In the data below, which lines hold "Broken"? Copy every one.

- Dataset records -
=== Section Start ===
(* ===== verification/TaskControl.v ===== *)
(** The control state of a task (web-server/server/services/task_control.py), its phases
    (task_phase.py), the status checkpoint of agent_service.py, which writes it, and the
    detection of orphaned tasks (stale_tasks.py).

    [Broken] is a file that exists and cannot be read as JSON; a spec directory that cannot
    be written raises [OSError] and leaves the file as it was, as the write is atomic. *)
From Stdlib Require Import QArith Lqa.
From S2P Require Import Prelude PyData ApprovalGate EventMonad.
Local Open Scope nat_scope.

(** ** The control file *)

Definition CONTROL_FIELDS : list string := ["status"; "reviewReason"].
Definition _PLAN_APPROVAL_KEYS : list string := ["planApproved"; "planApprovedBy"; "planApprovedAt"].
Definition MIGRATED : string := "_migratedFromPlan".

(** task_control.json and implementation_plan.json of the main spec directory. *)
Record ControlDir := {
  cl_control : file;
  cl_plan : file;
  cl_writable : bool;
}.
Definition with_control (d : ControlDir) (f : file) : ControlDir :=
  {| cl_control := f; cl_plan := cl_plan d; cl_writable := cl_writable d |}.
Definition with_plan (d : ControlDir) (f : file) : ControlDir :=
  {| cl_control := cl_control d; cl_plan := f; cl_writable := cl_writable d |}.

Definition os_error : exn := AppError "OSError".

(** [d.pop(k, None)] *)
Definition dpop (k : string) (d : dict) : dict := without_keys [k] d.
(** A transaction of the job store. *)
Definition store {A} (f : Z -> table -> res (A * table)) : M A := fun s =>
  let '(up, e) := h_db H (ag_env s) in
  let s := with_env e s in
  if up : bool then
    match f (h_now H e) (en_jobs e) with
    | Ok (x, db) => (Ok x, with_env (with_jobs db e) s, [])
    | Err x => (Err x, s, [])
    end
  else (Err operational_error, s, []).

Definition files_of (key : string * string) (s : St W) : SpecFiles :=
  default no_files (en_files (ag_env s) !! key).

(** ** Starting a build *)

Definition _spawn_task_execution (task_id : string) (args : SpawnArgs) : M (option Z) :=
  running ← reads (fun s => holds task_id (ag_running s));
  if running : bool then raise ValueError
  else
    pid ← awaits (h_exec H task_id args);
    sets (fun s => with_running (set_proc task_id pid (ag_running s)) s) ;;
    awaits (h_track H task_id) ;;
    mret (Some pid).

Definition _start_build_unit (task_id : string) (args : SpawnArgs) : M (option Z) :=
  match backend_config_error (sv_env a) _store_enabled with
  | Some _ => raise (AppError "BuildBackendUnavailableError")
  | None =>
      if _kubejob_backend_enabled then
        awaits (h_dispatch H task_id args) ;; emit (EvDispatched task_id) ;; mret None
      else
        (if _store_enabled
         then store (fun now db => Ok ((), JobStateStore.mark_running now (sv_pod a) (sv_boot a) task_id db))
         else mret ()) ;;
        p ← _spawn_task_execution task_id args;
        emit (EvSpawned task_id) ;; mret p
  end.

(** Only [OSError] of the write is caught. *)
Definition _mark_task_queued (task_id : string) (args : SpawnArgs) : M () :=
  key ← lift (fun _ => spec_dir_for (sa_project_path args) (sa_spec_id args));
  sets (fun s =>
    let f := files_of key s in
    let d := (write_control (pretty (h_now H (ag_env s))) (Some "queued") None true "web_server"
                (sf_control f)).2 in
    with_env (with_files (<[key := {| sf_control := d; sf_metadata := sf_metadata f;
                                      sf_requirements := sf_requirements f |}]> (en_files (ag_env s)))
                (ag_env s)) s) ;;
  shielded (awaits (h_emit H task_id "queued")).

Definition is_queued (task_id : string) (s : St W) : bool :=
  existsb (fun q => String.eqb (qt_task_id q) task_id) (ag_queue s).

(** [parallel] and [workers] of task_metadata.json: a document that is not an object raises
    AttributeError. *)
Definition _read_parallel_opts (metadata : file) : res (option bool * option Z) :=
  match metadata with
  | Missing | Broken => Ok (None, None)
  | Json v => with_get v (fun d =>
      let! parallel := get_opt as_bool "parallel" d in
      let! workers := get_opt as_int "workers" d in Ok (parallel, workers))
  end.

Definition _read_correlation_key (requirements : file) : res (option string) :=
  match requirements with
  | Missing | Broken => Ok None
  | Json v => with_get v (fun req =>
      match dget "provenance" req with
      | Some (JObj prov) =>
          match dget "issue_number" prov with
          | None | Some JNull => Ok None
          | Some n => Some <$> py_str n
          end
      | _ => Ok None
      end)
  end.

Definition with_parallel (args : SpawnArgs) (parallel : option bool) (workers : option Z) : SpawnArgs :=
  {| sa_project_path := sa_project_path args; sa_spec_id := sa_spec_id args;
     sa_auto_continue := sa_auto_continue args; sa_base_branch := sa_base_branch args;
     sa_mode := sa_mode args; sa_force := sa_force args; sa_user_id := sa_user_id args;
     sa_stop_after_planning := sa_stop_after_planning args; sa_parallel := parallel;
     sa_workers := workers |}.

(** The checks of a start, before it asks for the lock, and the arguments it resolves. *)
Definition start_guard (task_id : string) (args : SpawnArgs) : M SpawnArgs :=
  s ← reads id;
  if holds task_id (ag_running s) then raise ValueError
  else if is_queued task_id s then raise ValueError
  else
    key ← lift (fun _ => spec_dir_for (sa_project_path args) (sa_spec_id args));
    let f := files_of key s in
    if subprocess_gate_refusal (sv_env a) (Some (sf_metadata f)) (sa_mode args)
    then raise (AppError "GatedTaskRefusedError")
    else match sa_parallel args with
         | Some _ => mret args
         | None =>
             o ← lift (fun _ => _read_parallel_opts (sf_metadata f));
             mret (with_parallel args o.1 (match sa_workers args with None => o.2 | w => w end))
         end.

(** The part of a start in memory that holds the admission lock. *)
Definition start_locked (task_id : string) (args : SpawnArgs) : M (option Z) :=
  free ← reads (fun s => (_concurrency_cap <=? 0)%Z
                         || (Z.of_nat (length (ag_running s)) <? _concurrency_cap)%Z);
  if free : bool then _start_build_unit task_id args
  else
    sets (fun s => with_queue (ag_queue s ++ [{| qt_task_id := task_id; qt_args := args |}]) s) ;;
    emit (EvQueued task_id) ;;
    _mark_task_queued task_id args ;;
    mret None.

Definition mark_failed (task_id error : string) : M () :=
  store (fun now db =>
    Ok ((), JobStateStore.mark_terminal now task_id "failed" None (Some error) None None db)).

(** Frees the slot of a build that did not start. *)
Definition free_slot (task_id error : string) : M () :=
  mark_failed task_id error ;;
  db ← reads (fun s => en_jobs (ag_env s));
  emit (EvFreed task_id db).

Definition _start_task_execution_durable (task_id : string) (args : SpawnArgs) : M (option Z) :=
  s ← reads (files_of (sa_project_path args, sa_spec_id args));
  correlation_key ← lift (fun _ => _read_correlation_key (sf_requirements s));
  outcome ← store (fun now db =>
    let! r := JobStateStore.admit_job now task_id args _concurrency_cap correlation_key db in
    Ok (r.2, r.1));
  if String.eqb outcome "started" then
    emit (EvGranted task_id) ;;
    r ← attempt (_start_build_unit task_id args);
    match r with
    | Ok p => mret p
    | Err e =>
        f ← attempt (free_slot task_id "spawn failed during admission");
        match f with
        | Ok _ => raise e
        | Err e' => emit (EvStuck task_id) ;; raise e'
        end
    end
  else
    emit (EvQueued task_id) ;;
    _mark_task_queued task_id args ;;
    mret None.

Definition start_task_execution (task_id : string) (args : SpawnArgs) : M (option Z) :=
  args ← start_guard task_id args;
  if _store_enabled then _start_task_execution_durable task_id args else start_locked task_id args.

(** ** Draining the queue (agent_queue.py) *)

Definition popleft (s : St W) : St W := with_queue (tail (ag_queue s)) s.

(** The body of the loop on the first build of the queue. *)
Definition drain_turn (qt : QueuedTask) : M () :=
  sets popleft ;;
  emit (EvDequeued (qt_task_id qt)) ;;
  running ← reads (fun s => holds (qt_task_id qt) (ag_running s));
  if running : bool then emit (EvSkipped (qt_task_id qt))
  else
    r ← attempt (_start_build_unit (qt_task_id qt) (qt_args qt));
    match r with Ok _ => mret () | Err _ => emit (EvDropped (qt_task_id qt)) end.

Fixpoint drain_memory (fuel : nat) : M () :=
  match fuel with
  | 0 => mret ()
  | S fuel =>
      s ← reads id;
      match ag_queue s with
      | [] => mret ()
      | qt :: _ =>
          if (_concurrency_cap <=? 0)%Z || (Z.of_nat (length (ag_running s)) <? _concurrency_cap)%Z
          then drain_turn qt ;; drain_memory fuel
          else mret ()
      end
  end.

Definition start_promoted (job : string * SpawnArgs) : M () :=
  running ← reads (fun s => holds job.1 (ag_running s));
  if running : bool then emit (EvSkipped job.1)
  else
    r ← attempt (_start_build_unit job.1 job.2);
    match r with
    | Ok _ => mret ()
    | Err _ =>
        f ← attempt (free_slot job.1 "spawn failed on dequeue");
        match f with Ok _ => mret () | Err _ => emit (EvStuck job.1) end
    end.

Fixpoint each {A} (f : A -> M ()) (l : list A) : M () :=
  match l with [] => mret () | x :: l' => f x ;; each f l' end.

Definition _drain_queue_durable : M () :=
  promoted ← rescue (store (fun now db =>
    let! r := JobStateStore.drain now _concurrency_cap db in Ok (r.2, r.1))) [];
  each (fun job => emit (EvGranted job.1)) promoted ;;
  each start_promoted promoted.

(** A queue of [n] builds takes [n] turns at most. *)
Definition _drain_queue : M () :=
  if _store_enabled then _drain_queue_durable
  else n ← reads (fun s => length (ag_queue s)); drain_memory (S n).

(** ** The end of a build *)

(** [(ctrl.get(k) or '').lower()] *)
Definition lowered (k : string) (ctrl : dict) : res string :=
  match dget k ctrl with
  | Some v => if truthy v then match v with JStr t => Ok (lower t) | _ => Err AttributeError end else Ok ""
  | None => Ok ""
  end.

Definition exit_lifecycle (ctrl : dict) : res (string * option string) :=
  let! status := lowered "status" ctrl in
  let! reason := lowered "review_reason" ctrl in
  Ok (if String.eqb status "failed" || key_in ["errors"; "invalid_plan"] reason
      then ("failed", Some (if is_empty reason then "build failed" else reason))
      else if key_in ["human_review"; "ai_review"; "review_pending"] status then ("review", None)
      else ("done", None)).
=== Section End ===
- Output of the exercise -
    [Broken] is a file that exists and cannot be read as JSON; a spec directory that cannot
  | Missing | Broken => Ok (None, None)
  | Missing | Broken => Ok None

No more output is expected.